8.8.15

TELEFONE MUDO

Ao Arthur Guerreiro

           de meu bunker impenetrável,
- submerso em vida de poucos dizeres e recursos -
      tento, em vão, enviar uma mensagem
                        ao mundo acima da superfície.

  mas de nada adianta código morse,
           cartas em garrafa, hieróglifos em parede,
mensagem em smartphone, sinais de fumaça,
     telefone de lata, mímica, libras, poesia...

escrevo em frequência não sintonizada,
         decibéis mínimos inaudíveis aos que caminham
 na superfície, e quando creio ser ouvido por estar
              munido de britadeira, descubro a sola dos pés
     me pisando e britando a parca tentativa.

hoje grito minha desistência, minha rendição.

          bem sei que não é pomposo como o inventado
grito do ipiranga, talvez pelo fato de independência
     ser um motivo mais nobre para se gritar;
mas se grito são por meus motivos, e como tudo
o que é meu é parco, pobre e sem relevância,
         o grito segue a tradição do inaudível e é abafado
pelo bater das panelas tentando espantar demônios.

hasteio a bandeira branca, mas sendo o inimigo
     a própria indiferença, a bandeira não é visualizada.

   tremulo o pano branco em súplica
pela piedade e pela liberdade de fracassar
        em pleno silêncio de luto e consternação.

   tremulo o pano branco em súplica
pelo cessar fogo para sair à procura de meus pedaços
         espalhados em meio ao campo de batalha.
que eles possam, pelo menos, ter a dignidade
                       em morte que não tiveram em vida.

   tremulo o pano branco em súplica,
         mas os incessantes ataques que me desmembram
 e me sangram já fazem do pano branco o vermelho.

quando o vermelho tremula é faísca,
              chamado para a guerra, libertar da tourada,
e como posso me defender com sessenta quilos
      de massa e algumas palavras no bolso?

pois então volto ao meu engenho,
enfastiado de fantasiar o mundo e acreditar
que meus engenhos são de alguma valia.

a tristeza e seus sinônimos se alegram
pela presença constante em meus novos engenhos.
findados os suprimentos do amor, não posso
             recorrer ao que não encontro no mundo.

    tenho em meu bunker
um punhado de lágrima, pouca coisa de angústia,
              e ramalhetes pequenos de alguma esperança.
esses últimos tenho desperdiçado em engenhos
   que se queimaram ainda em fase de projeto.

de meus últimos recursos,
         fabrico uma bomba derradeira capaz
de libertar a indiferença de sua condição catatônica.
       se pelo menos o engenho final resultar vitorioso,
as centenas de derrotas passadas talvez
         tenham sido apenas trilha em campo minado
     para alcançar uma lembrança em nome.

amarro meu novo engenho em meu corpo
e me despeço dos demais... choram, mas eles não
têm culpa do fracasso, pois antes do fracasso
      deles, fracassou o criador e fracassou o mundo.

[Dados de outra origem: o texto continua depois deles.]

Lemma cache_key_tenant tenant t q q' :
  tenant_ok_opt tenant -> tenant_ok t -> cache_key tenant q = cache_key (Some t) q' -> tenant = Some t.
Proof.
  intros Ho [Ht Hnone] E. unfold cache_key in E. rewrite !string_app_cons, !string_app_nil in E.
  assert (Hc : all_chars (isnt ":"%char) (match tenant with Some t => t | None => "None" end) = true)
    by (destruct tenant as [t'|]; [apply Ho|done]).
  apply (f_equal (split_once ":"%char)) in E. rewrite !split_once_app in E by done.
  destruct tenant as [t'|]; injection E; congruence.
Qed.

Lemma answer_perm tenant l l' : l ≡ₚ l' -> answer_scoped tenant l -> answer_scoped tenant l'.
Proof. intros Hp H t Ht. rewrite <- Hp. by apply H. Qed.

Lemma answer_firstn tenant n l : answer_scoped tenant l -> answer_scoped tenant (firstn n l).
Proof. intros H t Ht. by apply Forall_take, H. Qed.

Lemma answer_unseen tenant all l : answer_scoped tenant all -> answer_scoped tenant l -> answer_scoped tenant (add_unseen all l).
Proof.
  intros Ha Hl t Ht. specialize (Ha t Ht). specialize (Hl t Ht). unfold add_unseen. revert all Ha.
  induction Hl as [|r l Hr _ IH]; intros all Ha; cbn [foldl]; [done|]. apply IH. case_match; [done|].
  apply Forall_app. by split; [|constructor].
Qed.

Lemma add_term_tenant ln x tenant scores t :
  Forall (fun p => of_tenant x tenant p.1 = true) scores ->
  Forall (fun p => of_tenant x tenant p.1 = true) (add_term ln x tenant scores t).
Proof.
  unfold add_term. generalize (default [] (dict_get t (bm_freq x))) as l. intros l. generalize (Z.of_nat (length l)) as df.
  intros df Hs. destruct (df =? 0); [done|]. revert scores Hs.
  induction l as [|p l IH]; intros scores Hs; cbn [foldl]; [done|].
  apply IH. destruct (of_tenant x tenant p.1) eqn:E; [by apply Forall_dict_set|done].
Qed.

(** A lexical hit of a tenant's search is a document of the tenant. *)
Lemma lexical_of_tenant ln set_order x query tenant k id :
  id ∈ map fst (bm25_search ln set_order x query tenant k) -> of_tenant x tenant id = true.
Proof.
  unfold bm25_search. intros Hin. destruct (tokenize query) as [|t ts]; [by apply elem_of_nil in Hin|].
  destruct (bm_n x =? 0); [by apply elem_of_nil in Hin|].
  assert (Hall : forall terms scores, Forall (fun p => of_tenant x tenant p.1 = true) scores ->
    Forall (fun p => of_tenant x tenant p.1 = true) (foldl (add_term ln x tenant) scores terms)).
  { induction terms as [|t' terms IH]; intros scores Hs; cbn [foldl]; [done|]. by apply IH, add_term_tenant. }
  apply list_elem_of_fmap in Hin as (p & -> & Hin). specialize (Hall (set_order (remove_dups (t :: ts))) [] ltac:(constructor)).
  rewrite Forall_forall in Hall. apply Hall. rewrite <- by_score_perm with (score := snd).
  rewrite <- (firstn_skipn k). apply elem_of_app. by left.
Qed.

Lemma fusion_scoped ln set_order x query tenant k v :
  answer_scoped tenant v ->
  answer_scoped tenant (reciprocal_rank_fusion v (bm25_search ln set_order x query tenant k) 60 (Some x)).
Proof.
  intros Hv t ->. apply Forall_forall. intros r Hr. apply fusion_from in Hr as [(r0 & Hr0 & E)|(y & d & [= <-] & Hd & _ & Hl & E)].
  - specialize (Hv t eq_refl). rewrite Forall_forall in Hv. unfold belongs, of_this_tenant. rewrite E. by apply Hv.
  - apply lexical_of_tenant in Hl. unfold belongs, of_this_tenant. rewrite E. cbn [lexical_result sr_document vd_metadata].
    rewrite dict_get_set, decide_True by done. unfold of_tenant, document in *. by rewrite Hd in Hl.
Qed.

Section service.
Context (repr : json -> string) (sqrt ln : Q -> Q) (embed : string -> option (list Q)) (set_order : list string -> list string)
  (two_digits : Q -> string) (config : RetrievalServiceConfig) (own : option string) (reranker : option Reranker).

(** What a service is asked. *)
Inductive request :=
| Retrieve (query : string) (tenant : option string) (filters : list (string * json)) (custom : option RetrievalConfig)
    (skip_cache : bool) (allowed : list string)
| Reranked (query : string) (tenant : option string) (top_k : nat)
| Hybrid (query : string) (tenant : option string) (top_k : nat) (allowed : list string)
| MultiQuery (query : string) (tenant : option string) (variations : list string) (top_k : nat).

Definition asked_by (q : request) : option string :=
  match q with Retrieve _ t _ _ _ _ | Reranked _ t _ | Hybrid _ t _ _ | MultiQuery _ t _ _ => t end.

Definition serve (now : Q) (q : request) : io retrieval retrieval_exc RetrievalResult :=
  match q with
  | Retrieve query t filters custom skip allowed =>
      retrieve repr sqrt embed two_digits config own now query t filters custom skip allowed
  | Reranked query t k => retrieve_with_reranking repr sqrt embed two_digits config own reranker now query t k
  | Hybrid query t k allowed => retrieve_hybrid repr sqrt embed ln set_order two_digits config own reranker now query t k allowed
  | MultiQuery query t variations k => multi_query_retrieval repr sqrt embed two_digits config own now query t variations k
  end.

(** Filtering by tenant is on. *)
Definition filters_by_tenant (q : request) : Prop :=
  match q with
  | Retrieve _ _ _ custom _ _ => rc_filter_by_tenant (default (rs_defaults config) custom) = true
  | MultiQuery _ _ _ _ => rc_filter_by_tenant (rs_defaults config) = true
  | _ => True
  end.
Lemma user_sessions_inv tn eu c0 t0 c now live :
  m_serving c0 -> look t0 (_sessions_key tn eu) (store (m_conn c0)).1 = None ->
  0 < max_concurrent_sessions cfg ->
  user_sessions tn eu c0 t0 c now live -> now < t0 + session_ms ->
  m_serving c /\ 0 <= live <= max_concurrent_sessions cfg
  /\ counter_at (_sessions_key tn eu) now (t0 + session_ms) live (store (m_conn c)).1.
Proof.
  intros Hs0 Hl0 Hmax Hu. induction Hu as [|c now live t b c' Hu IH Ht Hrun|c now live t c' Hu IH Ht Hpos Hrun];
    intros Hw.
  - split_and!; [done|lia|lia|]. exists (t0 + session_ms). split; [done|]. intros t Ht.
    rewrite (look_later t0) by lia. by rewrite Hl0.
  - destruct IH as (Hs & Hle & Hc); [lia|]. pose proof (user_sessions_later _ _ _ _ _ _ _ Hu).
    destruct (@enter_serving redis_exc t tn eu c now (t0 + session_ms) live) as (c2 & Hr & Hs2 & Hc2);
      [done|lia|lia|lia|done|lia|done|].
    rewrite Hrun in Hr. injection Hr as -> ->. split_and!; [done| | |done]; destruct (_ <? _) eqn:E;
      to_prop; lia.
  - destruct IH as (Hs & Hle & Hc); [lia|].
    destruct (@leave_serving redis_exc t tn eu c now (t0 + session_ms) live) as (c2 & Hr & Hs2 & Hc2);
      [done|lia|lia|done|].
    rewrite Hrun in Hr. injection Hr as ->. split_and!; [done|lia|lia|done].
Qed.

(** ** Properties *)

(** The session cap: while a user's first lease lasts, however sessions open
    and close, never more than the cap are open at once, and a session is
    refused exactly when the cap is reached. *)
Theorem sessions_within_cap (tn eu : string) (c0 c : limits) (t0 now live : Z) :
  m_serving c0 -> look t0 (_sessions_key tn eu) (store (m_conn c0)).1 = None ->
  0 < max_concurrent_sessions cfg ->
  user_sessions tn eu c0 t0 c now live -> now < t0 + session_ms ->
  0 <= live <= max_concurrent_sessions cfg
  /\ forall t, now <= t < t0 + session_ms ->
       exists c', @enter_session redis_exc t tn eu c = (Ret (live <? max_concurrent_sessions cfg), c').
Proof.
  intros Hs0 Hl0 Hmax Hu Hw. destruct (user_sessions_inv _ _ _ _ _ _ _ Hs0 Hl0 Hmax Hu Hw) as (Hs & Hle & Hc).
  pose proof (user_sessions_later _ _ _ _ _ _ _ Hu).
  split; [done|]. intros t Ht.
  destruct (@enter_serving redis_exc t tn eu c now (t0 + session_ms) live) as (c2 & Hr & _); eauto; lia.
Qed.

(** The spend cap: after a spend is recorded, the user is under the cap until
    the lease is over exactly when the total recorded stays below it; then the
    spend is forgotten. *)
Theorem spend_counts_towards_cap (now t : Z) (tn eu : string) (amount : Q) (c : limits) :
  m_serving c -> (0 < spend_cap_tokens cfg)%Q -> now <= t -> 0 < session_ms ->
  exists c', @record_spend redis_exc now tn eu amount c = (Ret tt, c')
    /\ fst (@check_spend_cap redis_exc t tn eu c')
       = Ret (if t <? now + session_ms
              then (default 0 (redis_get now (_spend_key tn eu) (store (m_conn c)).2) + amount
                      <?q spend_cap_tokens cfg)%Q
              else true).
Proof.
  intros Hs Hcap Ht Hms. assert (Ha : m_available c = true) by apply Hs. set (key := _spend_key tn eu).
  destruct (on_spend_serving (fun s => (tt, redis_incrbyfloat now key amount s)) c Hs) as (c1 & Hr1 & Hs1 & Hst1).
  destruct (on_spend_serving (fun s => (tt, redis_pexpire now key session_ms s)) c1 Hs1) as (c2 & Hr2 & Hs2 & Hst2).
  exists c2. split.
  { apply flipping_serving; [done|]. fold key. unfold mbind, io_bind. rewrite Hr1. by rewrite Hr2. }
  unfold check_spend_cap. fold key.
  assert (spend_cap_tokens cfg <=?q 0 = false) as -> by by apply Qleb_false.
  assert (Hg : redis_get t key (store (m_conn c2)).2
               = if t <? now + session_ms
                 then Some (default 0 (redis_get now key (store (m_conn c)).2) + amount)%Q else None).
  { rewrite Hst2. cbn [fst snd]. rewrite Hst1. cbn [fst snd]. unfold redis_get at 1, redis_incrbyfloat.
    rewrite look_pexpire by done. rewrite decide_True by done. rewrite look_set by lia.
    rewrite decide_True by done.
    assert (Hp : unexpired now (Some ((default 0 (redis_get now key (store (m_conn c)).2) + amount)%Q,
                   Z.add now <$> redis_pttl now key (store (m_conn c)).2))
                 = Some ((default 0 (redis_get now key (store (m_conn c)).2) + amount)%Q,
                   Z.add now <$> redis_pttl now key (store (m_conn c)).2)).
    { unfold redis_pttl. destruct (look now key (store (m_conn c)).2) as [[v [d|]]|] eqn:El; try reflexivity.
      pose proof (look_later now now key (store (m_conn c)).2) as Hlt. rewrite El in Hlt.
      specialize (Hlt ltac:(lia)). cbn in Hlt |- *. destruct (now <? d) eqn:Ed; [|discriminate Hlt].
      to_prop. by replace (now <? now + (d - now)) with true by lia. }
    rewrite Hp. cbn. by destruct (t <? now + session_ms). }
  destruct (on_spend_serving (fun s => (redis_get t key s, s)) c2 Hs2) as (c3 & Hr3 & Hs3 & _).
  rewrite Hg in Hr3. cbn [fst snd] in Hr3.
  erewrite flipping_serving; [|apply Hs2|].
  2:{ unfold mbind, io_bind. rewrite Hr3. reflexivity. }
  cbn [fst]. destruct (t <? now + session_ms); [done|]. cbn [default].
  by replace (0 <?q spend_cap_tokens cfg) with true by (symmetry; by apply Qltb_true).
Qed.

- ele devia escrever coisas que o povo gosta mais...
assim soou uma de poucas opiniões
          sobre engenhos feitos repletos de amor e carinho,
mas que foram recebidos com deboche e indiferença
      pelo mundo, tal como o aviador do pequeno
               príncipe e seu desenho da cobra e elefante.

hoje grito minha desistência, minha rendição,
    mas não escreverei o que querem que eu escreva.

graças aos engenhos que escrevi,
meu bunker me pareceu sempre um lugar feliz.

     alguns pendurei nas paredes;
            era bom observá-los e davam boa decoração.
outros, expus na superfície, mas os olhos de quem
os viam não eram os mesmos olhos de quem os criou.

os salvei a tempo do linchamento e prometi
não levá-los mais à superfície, mas de quando em vez
arrisco dar as caras com algum engenho que julgo
ser verdadeiramente forte, mais forte do que o criador,
e que o mundo talvez pudesse valorizar,
mas me engano e retomo à labuta do anonimato.

hoje grito minha desistência, minha rendição.
tento informar ao mundo dessa inefável
                notícia, mas o telefone está mudo.

        e se tratando de verbo defectivo
e não haver conjugação em primeira pessoa
                     do presente do indicativo, corro o risco
de meu último ato em vida recorrer em outro erro,
           mas que pelo menos termina em rima: expludo.